Community Conversation and Cultural Tourism Implications
On 16 July 2026, MoCA CT hosted a public dialogue featuring Ellen Harvey, local journalist Dan Woog, preservation advocate Ed Gerber, and audience members. Participants were encouraged to share personal recollections of missing restaurants, shops, entertainment venues, and neighbourhood landmarks. While the museum noted an enthusiastic response, no formal attendance numbers, visitor surveys, or tourism impact metrics were released, suggesting the event should be regarded primarily as a local cultural‑engagement activity rather than proof of a large tourism surge. Nonetheless, the conversation highlighted the exhibition’s broader relevance: it shows how museums can guide visitors to experience a destination through collective memory, challenging conventional notions of what constitutes an attraction. A modest bookstore, a historic gay bar, a feminist restaurant, or a former waterfront eatery can shape community identity as powerfully as any formal monument, and the project validates those stories as worthy of preservation and reflection.
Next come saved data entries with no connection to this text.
(* ===== verification/EntityFacts.v ===== *)
(** What an entity command guarantees: the element half is the pipeline it
    reads as, only the located element of the parent changes, a refusal leaves
    the store as it was; and what decoding a command's arguments guarantees:
    the gates run in their declared order and the first that refuses is the
    refusal. *)
From S2P Require Export DispatchFacts.

(** ** The pipeline an element command is *)
Section element_pipeline.
Context `{U : UnicodeTables} `{X : RegexCrate}.
Context {T E : Type} `{RT : Recorded T} `{RE : Recorded E}.

Definition element_missing (c : EntityCommand T E) : Refusal :=
  NotFound (render_args (NotFoundEntityElementMissingArgs (entity_name c)
    (entity_identity_reading c) (wants c) (e_aggregate_name c) (debug_str (parent_id c)))).

(** What a clause of the command reads beside the element. *)
Definition clause_args (c : EntityCommand T E) (parent : T) : Fielded :=
  if parent_in_args c then WithParent (e_args c) (fielded parent) else e_args c.

(** The givens: those that correct an event, asked of the parent, then those
    asked of the element. *)
Definition givens_spec (c : EntityCommand T E) (parent : T) (el : E) : M collector unit :=
  for_each (e_givens c) (λ given,
    match corrects_event given with
    | None => ret tt
    | Some event_name =>
      let! v := lift (interpret (given_expr given) {| args := e_args c; instance := fielded parent |}) in
      if truthy v then ret tt
      else raise (nothing_to_correct (e_command_name c) event_name (e_aggregate_qualified_name c)
                    (parent_id c))
    end) ;;!
  stage (for_each (e_givens c) (λ given,
    match corrects_event given with
    | Some _ => ret tt
    | None =>
      enforce (given_expr given) {| args := clause_args c parent; instance := fielded el |}
        (GivenNotMet (e_command_name c ++ " refused — " ++ given_description given))
        (rule_detail (given_description given))
    end)).

(** The element half as one function of the parent record. *)
Definition element_spec (c : EntityCommand T E) (parent : T) : M collector T :=
  let elements := get_list (list_of c) parent in
  match find_index (matches c) elements ≫= (λ p, pair p <$> elements !! p) with
  | None => raise (element_missing c)
  | Some (p, el) =>
    givens_spec c parent el ;;!
    lift (admissible_transition (fielded el) (e_transition c) (e_command_name c)) ;;!
    let! el' := e_apply c el in
    let parent' := set_mut (list_of c) parent (<[p := el']> elements) in
    match e_ensures c with
    | [] => ret tt
    | _ => enforce_ensures (fielded el') (fielded el) (clause_args c parent') (e_ensures c)
             (e_command_name c)
    end ;;!
    ret parent'
  end.

Lemma find_index_lookup {A} (p : A → bool) (l : list A) (i : nat) :
  find_index p l = Some i → ∃ a, l !! i = Some a ∧ p a = true ∧
    ∀ j b, (j < i)%nat → l !! j = Some b → p b = false.
Proof.
  revert i. induction l as [|a l IH]; intros i; cbn [find_index]; [done|].
  destruct (p a) eqn:Ep; [intros [= <-]; exists a; split_and!; [done..|intros; lia]|].
  destruct (find_index p l) as [k|]; cbn; [|done]. intros [= <-].
  destruct (IH k eq_refl) as (b & Hb & Hp & Hlt). exists b. split_and!; [done..|].
  intros [|j] b' Hj; cbn; [by intros [= <-]|]. apply Hlt. lia.
Qed.

Lemma find_index_none {A} (p : A → bool) (l : list A) :
  find_index p l = None → Forall (λ a, p a = false) l.
Proof.
  induction l as [|a l IH]; cbn [find_index]; [constructor|].
  destruct (p a) eqn:Ep; [done|]. destruct (find_index p l); [done|]. by constructor; [|apply IH].
Qed.

Lemma sound_raise {A} (e : Refusal) : sound (λ _ : A, False) (raise e : M collector A).
Proof. split; [intros s; reflexivity|done]. Qed.

(** A given of an element command, asked of the parent or of the element. *)
Definition given_holds (c : EntityCommand T E) (parent : T) (el : E) (g : GivenSpec) : Prop :=
  match corrects_event g with
  | Some _ => holds (given_expr g) {| args := e_args c; instance := fielded parent |}
  | None => holds (given_expr g) {| args := clause_args c parent; instance := fielded el |}
  end.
Visitor Information and Practical Details
MoCA CT is located at 19 Newtown Turnpike, Westport, Connecticut. General admission is US$10; students and seniors are invited to contribute a suggested US$8, while members and children aged 12 or under enter free. The museum’s hours are: Thursday 12 p.m.–8 p.m.; Friday–Sunday 12 p.m.–5 p.m.; Saturday 10 a.m.–5 p.m. Accessible entrances, internal ramps, and wheelchair‑friendly facilities are available. Visitors traveling from New York City can take the Metro‑North line to Westport station and then complete the remaining 3.8‑mile journey by taxi or ride‑hail service. A related program, Architectural Elegy: A Mourning Ritual for Lost Spaces, will take place on 23 July from 6 p.m.–7 p.m., inviting attendees to create temporary memorials through drawing, writing, and storytelling (admission US$25 general, US$15 students/seniors, free for members). Full details, including any updates, are accessible via the museum’s official exhibition page.

Conclusion and Significance for America’s 250th‑Anniversary Reflection
The Disappointed Tourist is presented within MoCA CT’s Looking for History season, a program developed in conjunction with the United States’ 250th‑anniversary commemorations. The season explores how personal, regional, and national narratives are preserved, interpreted, and occasionally contested. By situating Harvey’s installation alongside other exhibitions such as Rick Shaefer’s Colossi (on view until 15 November) and Michael Borders’ Connecticut Industry (scheduled 13 August–15 November), the museum weaves together themes of memory, migration, industrial development, barriers, national identity, and future transformation. In this context, the project does more than showcase lost places; it invites travelers and locals alike to consider how the stories of what has vanished inform present‑day community values and inspire thoughtful stewardship of the cultural and natural landscapes that remain. For those interested in heritage, storytelling, and the interplay between loss and preservation, the Westport exhibition offers a poignant, intellectually rich experience well worth the visit.